Reproduce all lines of the listing below in which the word "stdin" occurs.
++++ Records shown
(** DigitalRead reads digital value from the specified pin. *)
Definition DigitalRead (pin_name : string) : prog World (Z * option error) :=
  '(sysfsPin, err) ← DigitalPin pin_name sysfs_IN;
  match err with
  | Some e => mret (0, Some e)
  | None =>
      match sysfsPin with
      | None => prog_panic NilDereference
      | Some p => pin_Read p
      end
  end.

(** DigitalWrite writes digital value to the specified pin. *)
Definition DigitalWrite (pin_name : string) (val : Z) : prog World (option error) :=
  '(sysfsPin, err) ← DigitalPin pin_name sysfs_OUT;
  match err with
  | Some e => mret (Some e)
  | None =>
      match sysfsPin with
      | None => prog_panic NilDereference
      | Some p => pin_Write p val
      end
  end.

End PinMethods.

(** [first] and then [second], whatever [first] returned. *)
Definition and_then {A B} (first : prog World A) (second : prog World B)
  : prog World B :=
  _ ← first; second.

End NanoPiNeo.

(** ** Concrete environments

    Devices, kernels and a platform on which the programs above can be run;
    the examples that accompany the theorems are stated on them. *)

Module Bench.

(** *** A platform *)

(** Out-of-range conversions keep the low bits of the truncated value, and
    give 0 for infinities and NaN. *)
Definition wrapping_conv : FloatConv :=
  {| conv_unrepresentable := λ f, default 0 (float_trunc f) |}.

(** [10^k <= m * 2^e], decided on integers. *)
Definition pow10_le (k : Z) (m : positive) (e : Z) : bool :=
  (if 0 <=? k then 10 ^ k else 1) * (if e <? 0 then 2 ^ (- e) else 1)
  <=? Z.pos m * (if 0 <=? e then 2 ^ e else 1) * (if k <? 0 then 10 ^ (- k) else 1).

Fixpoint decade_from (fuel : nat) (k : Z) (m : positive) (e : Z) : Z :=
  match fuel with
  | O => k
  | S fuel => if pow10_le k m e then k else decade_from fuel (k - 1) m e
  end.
++++++++
++++ Records shown
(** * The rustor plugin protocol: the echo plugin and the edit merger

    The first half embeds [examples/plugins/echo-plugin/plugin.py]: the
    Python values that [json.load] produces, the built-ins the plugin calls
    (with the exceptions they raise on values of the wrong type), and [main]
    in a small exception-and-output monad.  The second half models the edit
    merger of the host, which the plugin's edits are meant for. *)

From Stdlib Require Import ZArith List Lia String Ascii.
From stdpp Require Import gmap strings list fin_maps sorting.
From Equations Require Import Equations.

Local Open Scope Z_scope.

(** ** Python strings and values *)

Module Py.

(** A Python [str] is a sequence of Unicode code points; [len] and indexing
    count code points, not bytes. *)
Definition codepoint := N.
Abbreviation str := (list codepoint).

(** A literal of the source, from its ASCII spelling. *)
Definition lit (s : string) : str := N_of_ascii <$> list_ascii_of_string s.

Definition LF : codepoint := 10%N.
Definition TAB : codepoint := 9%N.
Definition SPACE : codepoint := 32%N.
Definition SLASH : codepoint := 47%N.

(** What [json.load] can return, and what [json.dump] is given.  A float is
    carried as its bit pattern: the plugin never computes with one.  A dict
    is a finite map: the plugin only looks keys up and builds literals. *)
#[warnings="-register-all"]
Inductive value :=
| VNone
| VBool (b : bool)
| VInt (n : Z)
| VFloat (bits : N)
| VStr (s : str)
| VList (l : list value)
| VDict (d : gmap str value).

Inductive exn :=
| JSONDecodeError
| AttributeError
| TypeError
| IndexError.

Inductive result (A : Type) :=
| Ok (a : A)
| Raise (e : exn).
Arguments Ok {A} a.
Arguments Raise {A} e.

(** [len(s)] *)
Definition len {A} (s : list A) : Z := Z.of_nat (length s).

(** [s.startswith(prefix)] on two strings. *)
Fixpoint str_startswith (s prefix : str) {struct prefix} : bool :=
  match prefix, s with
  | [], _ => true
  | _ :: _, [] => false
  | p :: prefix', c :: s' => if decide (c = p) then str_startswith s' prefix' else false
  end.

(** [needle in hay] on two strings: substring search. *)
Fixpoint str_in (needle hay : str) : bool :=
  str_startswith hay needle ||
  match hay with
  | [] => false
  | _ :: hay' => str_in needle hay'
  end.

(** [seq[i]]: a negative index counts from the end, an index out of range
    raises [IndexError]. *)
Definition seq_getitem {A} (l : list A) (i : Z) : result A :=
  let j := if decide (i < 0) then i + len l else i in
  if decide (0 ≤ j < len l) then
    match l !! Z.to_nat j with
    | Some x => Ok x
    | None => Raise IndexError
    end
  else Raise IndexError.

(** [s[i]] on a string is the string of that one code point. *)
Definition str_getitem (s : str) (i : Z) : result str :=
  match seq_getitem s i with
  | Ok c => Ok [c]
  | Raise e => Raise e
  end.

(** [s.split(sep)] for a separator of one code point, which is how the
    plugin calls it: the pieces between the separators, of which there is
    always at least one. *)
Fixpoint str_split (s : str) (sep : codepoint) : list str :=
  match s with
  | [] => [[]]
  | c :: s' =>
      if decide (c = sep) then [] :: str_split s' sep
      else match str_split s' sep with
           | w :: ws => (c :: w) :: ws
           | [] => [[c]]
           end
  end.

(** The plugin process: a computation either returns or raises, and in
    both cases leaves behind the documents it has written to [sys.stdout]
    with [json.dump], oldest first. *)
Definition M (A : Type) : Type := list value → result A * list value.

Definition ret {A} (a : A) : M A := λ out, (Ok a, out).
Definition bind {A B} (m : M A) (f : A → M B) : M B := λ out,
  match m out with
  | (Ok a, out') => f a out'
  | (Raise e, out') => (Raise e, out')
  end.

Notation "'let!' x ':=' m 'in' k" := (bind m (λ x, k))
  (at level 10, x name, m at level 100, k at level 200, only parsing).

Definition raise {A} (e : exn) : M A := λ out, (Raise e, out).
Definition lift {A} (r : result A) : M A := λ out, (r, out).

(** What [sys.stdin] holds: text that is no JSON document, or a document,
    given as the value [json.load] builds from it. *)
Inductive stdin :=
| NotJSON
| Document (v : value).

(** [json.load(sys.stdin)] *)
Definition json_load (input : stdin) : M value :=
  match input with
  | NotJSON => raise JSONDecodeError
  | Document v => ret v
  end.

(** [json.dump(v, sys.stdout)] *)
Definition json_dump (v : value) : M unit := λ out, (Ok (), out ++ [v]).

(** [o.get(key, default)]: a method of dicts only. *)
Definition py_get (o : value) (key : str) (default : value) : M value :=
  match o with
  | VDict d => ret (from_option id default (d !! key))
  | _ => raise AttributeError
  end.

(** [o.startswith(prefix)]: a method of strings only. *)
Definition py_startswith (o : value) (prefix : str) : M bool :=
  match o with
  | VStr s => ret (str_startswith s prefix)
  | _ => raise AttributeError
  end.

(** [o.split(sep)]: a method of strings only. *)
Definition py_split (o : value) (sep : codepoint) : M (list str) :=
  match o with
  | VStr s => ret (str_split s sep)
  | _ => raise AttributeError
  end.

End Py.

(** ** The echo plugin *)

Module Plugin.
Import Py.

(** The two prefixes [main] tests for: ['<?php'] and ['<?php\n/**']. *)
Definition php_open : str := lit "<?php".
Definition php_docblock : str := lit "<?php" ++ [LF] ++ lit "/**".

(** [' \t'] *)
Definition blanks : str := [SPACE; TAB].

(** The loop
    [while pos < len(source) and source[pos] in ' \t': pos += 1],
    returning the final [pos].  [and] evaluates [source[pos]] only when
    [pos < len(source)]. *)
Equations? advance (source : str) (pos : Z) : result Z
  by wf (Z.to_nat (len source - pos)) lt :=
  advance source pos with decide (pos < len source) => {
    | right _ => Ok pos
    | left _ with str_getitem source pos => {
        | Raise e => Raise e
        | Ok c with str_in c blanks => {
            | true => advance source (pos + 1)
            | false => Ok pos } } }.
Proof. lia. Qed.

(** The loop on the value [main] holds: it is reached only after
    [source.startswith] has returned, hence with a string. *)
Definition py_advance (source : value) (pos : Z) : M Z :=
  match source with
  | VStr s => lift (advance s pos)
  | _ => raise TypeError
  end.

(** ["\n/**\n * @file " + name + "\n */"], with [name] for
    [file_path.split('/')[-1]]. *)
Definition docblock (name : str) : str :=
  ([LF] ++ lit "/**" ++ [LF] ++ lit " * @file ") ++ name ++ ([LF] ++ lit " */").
++++++++
Worked solution —
(** What [sys.stdin] holds: text that is no JSON document, or a document,
Inductive stdin :=
(** [json.load(sys.stdin)] *)
Definition json_load (input : stdin) : M value :=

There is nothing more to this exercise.